In una spiaggia d’Italia, in un giorno di quest’afosa estate. C’è un gruppetto di ragazzi e di ragazze tutt’intenti ad amoreggiare. C’è chi si spinge un po’ oltre, quasi da “atti osceni in luogo pubblico”. Una signora, con dei bambini al seguito, da sotto l’ombrellone condivide un’osservazione con il marito: “Un po’ di pudore: basterebbe avere un po’ di pudore in certe occasioni. Poi, dentro casa, facciano quello che vogliono”. Era da tanto tempo che non sentivo pronunciare questa parola, la parola “pudore”. Dalla postazione (con vista mare) dov’ero a prendere il sole, ho improvvisato una partitella di ping-pong tra il pudore e quel gruppo di ragazzini/e dagli ormoni in accelerazione perpetua: li guardavo e ripensavo a cos’è il pudore. Mi sono fatto aiutare da internet, sito della Treccani: «Ritegno, senso di opportunità, di rispetto della sensibilità altrui. “Abbia almeno il pudore di tacere; mentire senza pudore: ho pudore di farmi vedere da altri in questo stato” (con significato più generico): sentimento a atteggiamento discreto e riservato». Il pudore nel vocabolario, la spudoratezza nella battigia del mare.

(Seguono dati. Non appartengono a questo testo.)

(** The members of an object are stored in order: a string sets the
    field, [null] leaves it alone, any other value is a type error (the
    first one is kept and decoding goes on); other keys are ignored. *)
Fixpoint decode_members (ms : list (string * json)) (req : ScoreRequest)
         (err : option string) : ScoreRequest * option string :=
  match ms with
  | [] => (req, err)
  | (key, v) :: rest =>
      if names_documentText key then
        match v with
        | JString s => decode_members rest {| TextToScore := s |} err
        | JNull => decode_members rest req err
        | _ =>
            decode_members rest req
              match err with
              | Some e => Some e
              | None =>
                  Some ("json: cannot unmarshal " ++ kind v ++
                        " into Go struct field ScoreRequest.documentText of type string")%string
              end
        end
      else decode_members rest req err
  end.

(** Decoding a document into a [ScoreRequest]. *)
Definition Decode (v : json) (req : ScoreRequest) : ScoreRequest * option string :=
  match v with
  | JObject ms => decode_members ms req None
  | JNull => (req, None)
  | _ =>
      (req, Some ("json: cannot unmarshal " ++ kind v ++
                  " into Go value of type main.ScoreRequest")%string)
  end.

(** The text of a request body as a [Decoder] goes through it.  [Decode]
    reads one JSON value from the start of the text, white space before
    it skipped, and stops where that value ends.  Either no value can be
    read there (the text is empty, breaks off, or has a syntax error
    before the first value ends) and [Decode] returns its complaint, or
    the text starts with a value [v], and [rest], the text after it, is
    not looked at. *)
Inductive Text :=
| NoValue (complaint : string)
| Value (v : json) (rest : string).

(** White space between the tokens of JSON: space, tab, line feed and
    carriage return. *)
Definition isSpace (c : ascii) : bool :=
  let n := N_of_ascii c in
  ((n =? 32) || (n =? 9) || (n =? 13) || (n =? 10))%N.

(** [json.Valid]: the whole text is one JSON value, with nothing but
    white space after it. *)
Definition Valid (t : Text) : bool :=
  match t with
  | NoValue _ => false
  | Value _ rest => forallb isSpace (list_ascii_of_string rest)
  end.

Definition omitempty (name value : string) : list (string * json) :=
  if String.eqb value "" then [] else [(name, JString value)].

(** Encoding of a [ScoreResponse], following its field tags:
    [originalText] and [message] carry [omitempty], [wordCount] and
    [score] do not. *)
Definition Marshal (r : ScoreResponse) : json :=
  JObject (omitempty "originalText" (OriginalText r)
           ++ [("wordCount", JNumber (WordCount r)); ("score", JNumber (Score r))]
           ++ omitempty "message" (Message r)).

End encoding_json.

Module http.
Definition StatusOK : Z := 200.
Definition StatusBadRequest : Z := 400.
Definition StatusInternalServerError : Z := 500.
End http.

Module gin.

(** The body of a request as [ShouldBindJSON] meets it.  The binding
    hands the body to a [Decoder] of [encoding/json] and calls [Decode]
    once, so that it sees the first JSON value of the text and nothing
    after it: [Malformed] is a body at whose start no JSON value can be
    read, with the decoder's complaint, and [Document v] is a body that
    starts with the value [v], whatever follows. *)
Inductive Body :=
| Malformed (complaint : string)
| Document (v : json).

(** What the decoder makes of the text of a body: the text after the
    first value is dropped unread. *)
Definition read (t : encoding_json.Text) : Body :=
  match t with
  | encoding_json.NoValue complaint => Malformed complaint
  | encoding_json.Value v _ => Document v
  end.

(** What the handler has written on the connection. *)
Record Reply := { status : Z; body : json }.

Definition JSON (code : Z) (obj : ScoreResponse) : Reply :=
  {| status := code; body := encoding_json.Marshal obj |}.

(** The tag [binding:"required"]: the field must not hold its zero value. *)
Definition validate (req : ScoreRequest) : option string :=
  if String.eqb (TextToScore req) "" then
    Some "Key: 'ScoreRequest.TextToScore' Error:Field validation for 'TextToScore' failed on the 'required' tag"%string
  else None.

(** [ShouldBindJSON]: decode the first value of the body into the
    struct, then validate the struct. *)
Definition ShouldBindJSON (b : Body) (req : ScoreRequest)
  : ScoreRequest * option string :=
  match b with
  | Malformed complaint => (req, Some complaint)
  | Document v =>
      match encoding_json.Decode v req with
      | (req', Some e) => (req', Some e)
      | (req', None) => (req', validate req')
      end
  end.

End gin.

Record ScoreHandler := { scorer : option WordScorer }.

Definition NewScoreHandler (scorer : option WordScorer) : ScoreHandler :=
  {| scorer := scorer |}.

Definition PostScore (arch : Arch) (h : ScoreHandler) (c : gin.Body) (l : log.Logger)
  : gin.Reply * log.Logger :=
  match gin.ShouldBindJSON c {| TextToScore := "" |} with
  | (_, Some err) =>
      (gin.JSON http.StatusBadRequest
         {| OriginalText := ""; WordCount := 0; Score := 0;
            Message := "Invalid request body: " ++ err |}, l)
  | (requestBody, None) =>
      match scorer h with
      | None =>
          (gin.JSON http.StatusInternalServerError
             {| OriginalText := ""; WordCount := 0; Score := 0;
                Message := "Server configuration error: scorer not available." |},
           log.Println "Error: Scorer not initialized in handler!" l)
      | Some s =>
          let text := TextToScore requestBody in
          let wordCount := CountWords s text in
          let score := CalculateScore arch s text in
          (gin.JSON http.StatusOK
             {| OriginalText := ""; WordCount := wordCount; Score := score;
                Message := "Scoring successful" |}, l)
      end
  end.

Mi ha fatto uno strano effetto questa associazione di opposti. E, nel mezzo d’una spiaggia in procinto di prender fuoco, ho pensato che mai come in questa stagione (non solo meteorologica) se c’è una trasgressione che merita di essere chiamata tale questa è proprio il pudore. Che non è una faccenda di sottovesti, di vesti o di abbigliamento intimo ma una sorta di vigilanza, dove ognuno decide il grado di apertura e di chiusura verso l’altro, verso il mondo. Ho sempre legato il pudore alla virtù della temperanza, in virtù del fatto che consista nel rifiutare di svelare ciò che deve restare nascosto, intimo. Una sorta di conservazione della riservatezza là dove trapela il rischio di una curiosità morbosa. É la discrezione: il pudore difende la bellezza come una spina difende la sua rosa.

Mi piacciono le persone pudorate. Da uomo, poi, adoro le donne che han il senso del pudore: pudore nel vestirsi e nell’apparire, pudore nel linguaggio, nel rapportarsi con gli altri. Pudore che profuma di femminilità (le donne potrebbero dire di mascolinità) senza per questo venire tacciato di bigottismo. È il pudore a conferire loro un’invincibile seduzione che finisce, poi, per renderle affascinanti senza temere alcuna concorrenza. “E l’audacia dove la mettiamo, allora?” potrà borbottarmi qualcuno, visto che un pizzico di sale sta bene su tutto. Temiamola: unire l’estrema audacia all’estremo pudore è una questione di stile. Che, anche in una spiaggia torrida e sovraffollata, mostra di saper fare sempre la differenza.